» Exercise:
From the entries that follow, report every line in which "induction" occurs.

Collected data:
"""

(* ===== verification/RedisScan.v ===== *)
(** The theorems on the operations of redis7/redis.go that scan the server: [Iterate] and
    [Empty]. *)
From S2P Require Import Prelude Errors Keys Go Store Lock Redis RedisSpec RedisKeys RedisTx.
From S2P Require Import RedisRange.

(** [fromRedisKey] yields a key, or an error. *)
Lemma fromRedisKey_cases `{RL : RedisLib W} prefix (sh : shelf (W := W)) rk kt :
  (∃ k, fromRedisKey prefix sh rk kt = (Some k, ENil)) ∨
  (∃ e, fromRedisKey prefix sh rk kt = (None, e) ∧ e ≠ ENil).
Proof.
  assert (HF : ∀ i, (∃ k, FromString kt i = (Some k, ENil)) ∨
    (∃ e, FromString kt i = (None, e) ∧ e ≠ ENil)).
  { intros i. destruct (FromString kt i) as [[k|] e] eqn:E.
    - apply FromString_inv in E as (-> & _). eauto.
    - apply FromString_fail in E as [? _]. eauto. }
  unfold fromRedisKey. destruct (0 <? length prefix).
  - destruct (HasPrefix rk _); cbn [negb]; [|right; by eexists].
    destruct (HasPrefix _ _); cbn [negb]; [apply HF|right; by eexists].
  - destruct (HasPrefix _ _); cbn [negb]; [apply HF|right; by eexists].
Qed.

Section iterate.
Context {W : Type} `{RS : RedisSpec W} `{SS : !ScanSpec} `{!Env W}.
Context (prefix : bytes) (sh : shelf (W := W)) (callback : CallerFn store W) (keyType : Key).
Implicit Types (s : St store W) (r : outcome error * St store W).
Abbreviation M := (M store W).
Abbreviation toRedisKey := (toRedisKey prefix sh).
Abbreviation fromRedisKey := (fromRedisKey prefix sh).

(** A visit of the pairs [l], in this order, that ends as [r]: the callback is called for
    each of them, between requests that change nothing; it ends with nil, with the error
    [e] of a failed request or of a key that cannot be parsed, or because the callback fails
    or crashes. *)
Inductive visited : St store W → list (Key * bytes) → outcome error * St store W → Prop :=
  | visited_end s s' : calm s s' → visited s [] (Return ENil, s')
  | visited_fail s s' e :
      calm s s' → e ≠ ENil →
      is_database_error e = true ∨ (∃ rk, is_Some (data s !! rk) ∧ fromRedisKey rk keyType = (None, e)) →
      visited s [] (Return e, s')
  | visited_stop s s1 k v o s' :
      calm s s1 → callback k v s1 = (o, s') → o ≠ Return ENil → visited s [(k, v)] (o, s')
  | visited_next s s1 k v s2 l r :
      calm s s1 → callback k v s1 = (Return ENil, s2) → visited s2 l r →
      visited s ((k, v) :: l) r.

Lemma visited_calm s0 s l r : calm s0 s → visited s l r → visited s0 l r.
Proof.
  intros Hc HV. destruct HV as [s s' H|s s' e H Hn He|s s1 k v o s' H E Ho|s s1 k v s2 l r H E HV].
  - apply visited_end. by etrans.
  - apply visited_fail; [by etrans|done|]. by rewrite <-(calm_data _ _ Hc).
  - eapply visited_stop; [by etrans|done..].
  - eapply visited_next; [by etrans|done..].
Qed.

Lemma visited_app s l s1 l' r :
  visited s l (Return ENil, s1) → visited s1 l' r → visited s (l ++ l') r.
Proof.
  intros HV HV'. remember (Return ENil, s1) as r1 eqn:Er. revert Er.
  induction HV as [s s' H|s s' e H Hn He|s s2 k v o s' H E Ho|s s2 k v s3 l r0 H E HV IH]; intros Er.
  - injection Er as ->. by eapply visited_calm.
  - by injection Er as -> ->.
  - by injection Er as -> ->.
  - cbn. eapply visited_next; [done..|]. by apply IH.
Qed.

(** *** One page of a scan *)

Context (d : gmap bytes bytes).
(** The callback, in a state with the data [d], leaves the data. *)
Hypothesis Hcb : ∀ k v s, data s = d → data (callback k v s).2 = d.

(** The pairs [l] come from the data, under the names [names]. *)
Definition from_data (names : list bytes) (l : list (Key * bytes)) : Prop :=
  ∀ k v, (k, v) ∈ l →
    ∃ rk, rk ∈ names ∧ d !! rk = Some v ∧ fromRedisKey rk keyType = (Some k, ENil).
(** All data under the names [names] can be parsed and is among the pairs [l]. *)
Definition covers (names : list bytes) (l : list (Key * bytes)) : Prop :=
  ∀ rk v, rk ∈ names → d !! rk = Some v →
    ∃ k, fromRedisKey rk keyType = (Some k, ENil) ∧ (k, v) ∈ l.

Lemma covers_app names names' l l' :
  covers names l → covers names' l' → covers (names ++ names') (l ++ l').
Proof.
  intros H1 H2 rk v [Hin|Hin]%elem_of_app Hv;
    [destruct (H1 rk v Hin Hv) as (k & E & Hk)|destruct (H2 rk v Hin Hv) as (k & E & Hk)];
    exists k; (split; [done|]); apply elem_of_app; auto.
Qed.
Lemma from_data_app names names' l l' :
  from_data names l → from_data names' l' → from_data (names ++ names') (l ++ l').
Proof.
  intros H1 H2 k v [Hin|Hin]%elem_of_app;
    [destruct (H1 k v Hin) as (rk & Hrk & E)|destruct (H2 k v Hin) as (rk & Hrk & E)];
    exists rk; (split; [|done]); apply elem_of_app; auto.
Qed.
Lemma from_data_nil names : from_data names [].
Proof. intros k v Hin. by apply elem_of_nil in Hin. Qed.

(** What the visit of the page [names] comes to. *)
Definition page_visit (names : list bytes) (m : M error) s : Prop :=
  ∃ l r, m s = r ∧ visited s l r ∧ from_data names l ∧
    (r.1 = Return ENil → covers names l ∧ data r.2 = d).

Lemma page_visit_eq names (m m' : M error) s :
  m s = m' s → page_visit names m' s → page_visit names m s.
Proof. intros E (l & r & H). exists l, r. by rewrite E. Qed.

Lemma from_data_one rk names k v :
  d !! rk = Some v → fromRedisKey rk keyType = (Some k, ENil) → rk ∈ names →
  from_data names [(k, v)].
Proof. intros Hv Hk Hin k' v' [= -> ->]%list_elem_of_singleton. eauto. Qed.

(** A key that is there: the callback, and then the rest of the page. *)
Lemma page_call rk names k v (m : M error) s :
  data s = d → d !! rk = Some v → fromRedisKey rk keyType = (Some k, ENil) →
  (∀ s', data s' = d → page_visit names m s') →
  page_visit (rk :: names) (err ← callback k v; if negb (is_nil err) then mret err else m) s.
Proof.
  intros Hd Hv Hk IH. specialize (Hcb k v s Hd). unfold page_visit, mbind, M_bind.
  assert (Hone : from_data (rk :: names) [(k, v)])
    by (eapply from_data_one; [done|done|by left]).
  assert (HS : ∀ o s1, callback k v s = (o, s1) → o ≠ Return ENil →
    ∃ l r, (o, s1) = r ∧ visited s l r ∧ from_data (rk :: names) l ∧
      (r.1 = Return ENil → covers (rk :: names) l ∧ data r.2 = d)).
  { intros o s1 E Ho. exists [(k, v)], (o, s1). split; [done|].
    split; [by eapply visited_stop|]. split; [done|]. intros Hr. by destruct Ho. }
  destruct (callback k v s) as [[e| | |] s1] eqn:Ec; cbn [snd] in Hcb; [|by apply HS..].
  destruct (is_nil e) eqn:En; cbn [negb]; [|by apply HS; [|intros [= ->]]].
  apply is_nil_true in En as ->. destruct (IH s1 Hcb) as (l & r & Er & HVis & Hf & HC).
  exists ((k, v) :: l), r. split; [done|]. split; [by eapply visited_next|]. split.
  - apply (from_data_app [rk] names [(k, v)] l); [|done].
    eapply from_data_one; [done|done|by left].
  - intros Hr. destruct (HC Hr) as [HC1 HC2]. split; [|done].
    apply (covers_app [rk] names [(k, v)] l); [|done].
    intros rk' v' ->%list_elem_of_singleton Ev'. exists k. split; [done|].
    rewrite Hv in Ev'. injection Ev' as ->. by left.
Qed.

Lemma page_values names s :
  data s = d →
  page_visit names (r ← visit_values prefix sh names ((λ k, d !! k) <$> names) callback keyType false;
                    mret r.2) s.
Proof.
  revert s. induction names as [|rk names IH]; intros s Hd; cbn [fmap list_fmap visit_values].
  { eexists [], _. split; [done|]. split; [by apply visited_end|]. split; [apply from_data_nil|].
    intros _. split; [|done]. intros rk v Hin. by apply elem_of_nil in Hin. }
  destruct (d !! rk) as [v|] eqn:Ev; cbn [head hd_error tail].
  - destruct (fromRedisKey_cases prefix sh rk keyType) as [[k E]|(e & E & He)].
    + eapply page_visit_eq; [|exact (page_call rk names k v _ s Hd Ev E IH)].
      rewrite bind_assoc. cbn [must]. rewrite bind_ret, E. cbn [is_nil negb must].
      rewrite bind_assoc, bind_ret, bind_assoc. apply bind_ext. intros e s1.
      by destruct (negb (is_nil e)).
    + exists [], (Return e, s). split; [|split; [|split; [apply from_data_nil|]]].
      * rewrite bind_assoc. cbn [must]. rewrite bind_ret, E.
        by rewrite (proj2 (is_nil_false e) He).
      * apply visited_fail; [done|done|]. right. exists rk. split; [|done]. rewrite Hd. eauto.
      * by intros [= ->].
  - destruct (IH s Hd) as (l & r & Er & HVis & Hf & HC). exists l, r. split; [exact Er|].
    split; [done|]. split; [by apply (from_data_app [rk] names [] l); [apply from_data_nil|]|].
    intros Hr. destruct (HC Hr) as [HC1 HC2]. split; [|done].
    apply (covers_app [rk] names [] l); [|done]. intros rk' v' ->%list_elem_of_singleton Ev'.
    by rewrite Ev in Ev'.
Qed.

Lemma page_keys c names s :
  reader sh = Some c → data s = d → 
  page_visit names
    (if 0 <? length names then r ← visitKeys prefix sh names callback keyType false; mret r.2
     else mret ENil) s.
Proof.
  intros Hr Hd. destruct names as [|rk names]; cbn [length Nat.ltb Nat.leb].
  - exact (page_values [] s Hd).
  - destruct (visitKeys_cases prefix sh callback keyType false c (rk :: names) s Hr)
      as [(e & s1 & He & Hdb & Hc & E)|(_ & s1 & Hc & E)].
    + exists [], (Return e, s1). split; [by rewrite (bind_Return _ _ _ _ _ E)|].
      split; [by apply visited_fail; [| |left]|]. split; [apply from_data_nil|by intros [= ->]].
    + rewrite Hd in E. assert (Hd1 : data s1 = d) by (by rewrite (calm_data _ _ Hc)).
      destruct (page_values (rk :: names) s1 Hd1) as (l & r & Er & HVis & Hf & HC).
      exists l, r. split; [|split; [by eapply visited_calm|done]].
      unfold mbind, M_bind in *. by rewrite E.
Qed.
(** *** The loop *)

Abbreviation count := (Z.of_nat resultCount).
Abbreviation pattern := (scan_pattern prefix sh).

(** The pairs [l] come from the data under names that match the shelf's pattern. *)
Definition from_shelf (l : list (Key * bytes)) : Prop :=
  ∀ k v, (k, v) ∈ l →
    ∃ rk, glob pattern rk = true ∧ d !! rk = Some v ∧ fromRedisKey rk keyType = (Some k, ENil).

Lemma iterate_loop_visits c fuel n names cursor s :
  reader sh = Some c → data s = d →
  scans c (shelf_ctx sh) pattern count d n names cursor → (n ≠ 0 → cursor ≠ 0%N) →
  scan_bound d < n + fuel →
  ∃ l r, iterate_loop prefix fuel sh callback keyType cursor s = r ∧ visited s l r ∧
    from_shelf l ∧
    (r.1 = Return ENil → data r.2 = d ∧ ∃ names' n', n' ≠ 0 ∧ covers names' l ∧
       scans c (shelf_ctx sh) pattern count d n' (names ++ names') 0).
Proof.
  intros Hr. revert n names cursor s. induction fuel as [|fuel IH];
    intros n names cursor s Hd HS Hn Hb; [apply spec_Scan_ends in HS; lia|].
  cbn [iterate_loop]. rewrite Hr. cbn [must]. rewrite bind_ret.
  rewrite (bind_Return _ _ _ _ _ (redis_ctx_run _ s)).
  destruct (client_Scan c (shelf_ctx sh) cursor pattern count (tick (world s)) (db (back s)))
    as [[[ks next] e] d'] eqn:E.
  pose proof (spec_Scan c (shelf_ctx sh) cursor pattern count (tick (world s)) (db (back s))) as Hsv.
  rewrite E in Hsv. cbn [fst snd] in *. apply with_db_calm in Hsv.
  set (s1 := with_db (ticked s) d') in *.
  destruct (is_nil e) eqn:En; cbn [negb].
  2: { exists [], (Return (DatabaseError e), s1). split; [done|]. split.
       - apply visited_fail; [done|apply DatabaseError_not_nil|left; apply DatabaseError_database].
       - split; [intros k v Hin; by apply elem_of_nil in Hin|]. intros [= Ee].
         by destruct (DatabaseError_not_nil e). }
  apply is_nil_true in En as ->.
  assert (HS1 : scans c (shelf_ctx sh) pattern count d (S n) (names ++ ks) next)
    by (by eapply scans_next).
  assert (Hd1 : data s1 = d) by (by rewrite (calm_data _ _ Hsv)).
  destruct (page_keys c ks s1 Hr Hd1) as (l & r & Er & HVis & Hf & HC).
  assert (Hfs : from_shelf l).
  { intros k v Hin. destruct (Hf k v Hin) as (rk & Hin' & Hk). exists rk. split; [|done].
    by apply (spec_Scan_match _ _ _ _ _ _ _ _ _ _ _ E). }
  apply (visited_calm s) in HVis; [|done]. unfold mbind at 1, M_bind at 1. rewrite Er.
  destruct r as [[e| | |] s2]; cbn [fst snd] in *;
    [|exists l, (Panic, s2)|exists l, (Blocked, s2)|exists l, (NoFuel, s2)];
    [|by split_and!..].
  destruct (is_nil e) eqn:En; cbn [negb].
  2: { exists l, (Return e, s2). split; [done|]. split; [done|]. split; [done|].
       intros [= ->]. done. }
  apply is_nil_true in En as ->. destruct (HC eq_refl) as [Hcov Hd2].
  destruct (N.eqb_spec next 0) as [->|Hnext].
  - exists l, (Return ENil, s2). split; [done|]. split; [done|]. split; [done|].
    intros _. split; [done|]. by exists ks, (S n).
  - destruct (IH (S n) (names ++ ks) next s2 Hd2 HS1 ltac:(done) ltac:(lia))
      as (l' & r & Er' & HVis' & Hf' & HC').
    exists (l ++ l'), r. split; [done|]. split; [by eapply visited_app|]. split.
    + intros k v [Hin|Hin]%elem_of_app; [by apply Hfs|by apply Hf'].
    + intros Hr'. destruct (HC' Hr') as (Hd' & names' & n' & Hn' & Hcov' & HS').
      split; [done|]. exists (ks ++ names'), n'. rewrite app_assoc.
      by split_and!; [|apply covers_app|].
Qed.
End iterate.

Section properties.
Context {W : Type} `{RS : RedisSpec W} `{SS : !ScanSpec} `{!Env W}.
Context (prefix : bytes).
Implicit Types (s : St store W) (sh : shelf (W := W)) (callback : CallerFn store W).

(** The names that match the pattern of a shelf, when no special character occurs in the
    prefix of its keys: those that begin with it. *)
Lemma glob_shelf sh rk :
  plain (key_prefix prefix sh) →
  glob (scan_pattern prefix sh) rk = HasPrefix rk (key_prefix prefix sh).
Proof.
  intros Hp. unfold scan_pattern. rewrite toRedisKey_eq. cbn [String]. 
  rewrite app_nil_r. by apply glob_star.
Qed.

(** C26: what [Iterate] visits. With as many turns as a scan of the data takes, and one more,
    [Iterate] calls the callback for a list of pairs, one after the other, until the callback
    fails or crashes, a request fails or a name cannot be parsed. Each pair is one of the
    data, under a name that matches the shelf's scan pattern. When it returns nil, every such
    name has been parsed and its pair visited, so every pair stored under a key of [keyType]'s
    type that can be read back, if no special character occurs in the prefix of the shelf's
    keys; a pair may be visited more than once, and the order is open. The callback may do
    anything but change the server's data. *)
Theorem redis_Iterate_visits sh c callback keyType fuel s
    (Hr : reader sh = Some c)
    (Hcb : ∀ k v s', data s' = data s → data (callback k v s').2 = data s)
    (Hf : scan_bound (data s) < fuel) :
  ∃ l r, shelf_Iterate prefix fuel sh callback keyType s = r ∧
    visited prefix sh callback keyType s l r ∧
    from_shelf prefix sh keyType (data s) l ∧
    (r.1 = Return ENil → ∀ rk v,
       glob (scan_pattern prefix sh) rk = true → data s !! rk = Some v →
       ∃ k, fromRedisKey prefix sh rk keyType = (Some k, ENil) ∧ (k, v) ∈ l) ∧
    (r.1 = Return ENil → plain (key_prefix prefix sh) → ∀ k v,
       readable prefix sh keyType k → data s !! toRedisKey prefix sh k = Some v → (k, v) ∈ l).
Proof.
  destruct (iterate_loop_visits prefix sh callback keyType (data s) Hcb c fuel 0 [] 0 s Hr eq_refl
    (scans_none _ _ _ _ _) ltac:(done) Hf) as (l & r & Er & HVis & Hfs & HC).
  assert (HA : r.1 = Return ENil → ∀ rk v,
    glob (scan_pattern prefix sh) rk = true → data s !! rk = Some v →
    ∃ k, fromRedisKey prefix sh rk keyType = (Some k, ENil) ∧ (k, v) ∈ l).
  { intros Hr' rk v Hm Hv. destruct (HC Hr') as (_ & names & n & Hn & Hcov & HS).
    apply (Hcov rk v); [|done]. eapply spec_Scan_complete; [exact HS|done|eauto|done]. }
  exists l, r. split_and!; [done|done|done|done|]. intros Hr' Hp k v Hk Hv.
  destruct (HA Hr' (toRedisKey prefix sh k) v) as (k' & E & Hin); [|done|].
  - rewrite glob_shelf, toRedisKey_eq by done. apply HasPrefix_app.
  - unfold readable in Hk. rewrite Hk in E. by injection E as <-.
Qed.

End properties.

"""

» Expected answer:
  induction HV as [s s' H|s s' e H Hn He|s s2 k v o s' H E Ho|s s2 k v s3 l r0 H E HV IH]; intros Er.
  revert s. induction names as [|rk names IH]; intros s Hd; cbn [fmap list_fmap visit_values].
  intros Hr. revert n names cursor s. induction fuel as [|fuel IH];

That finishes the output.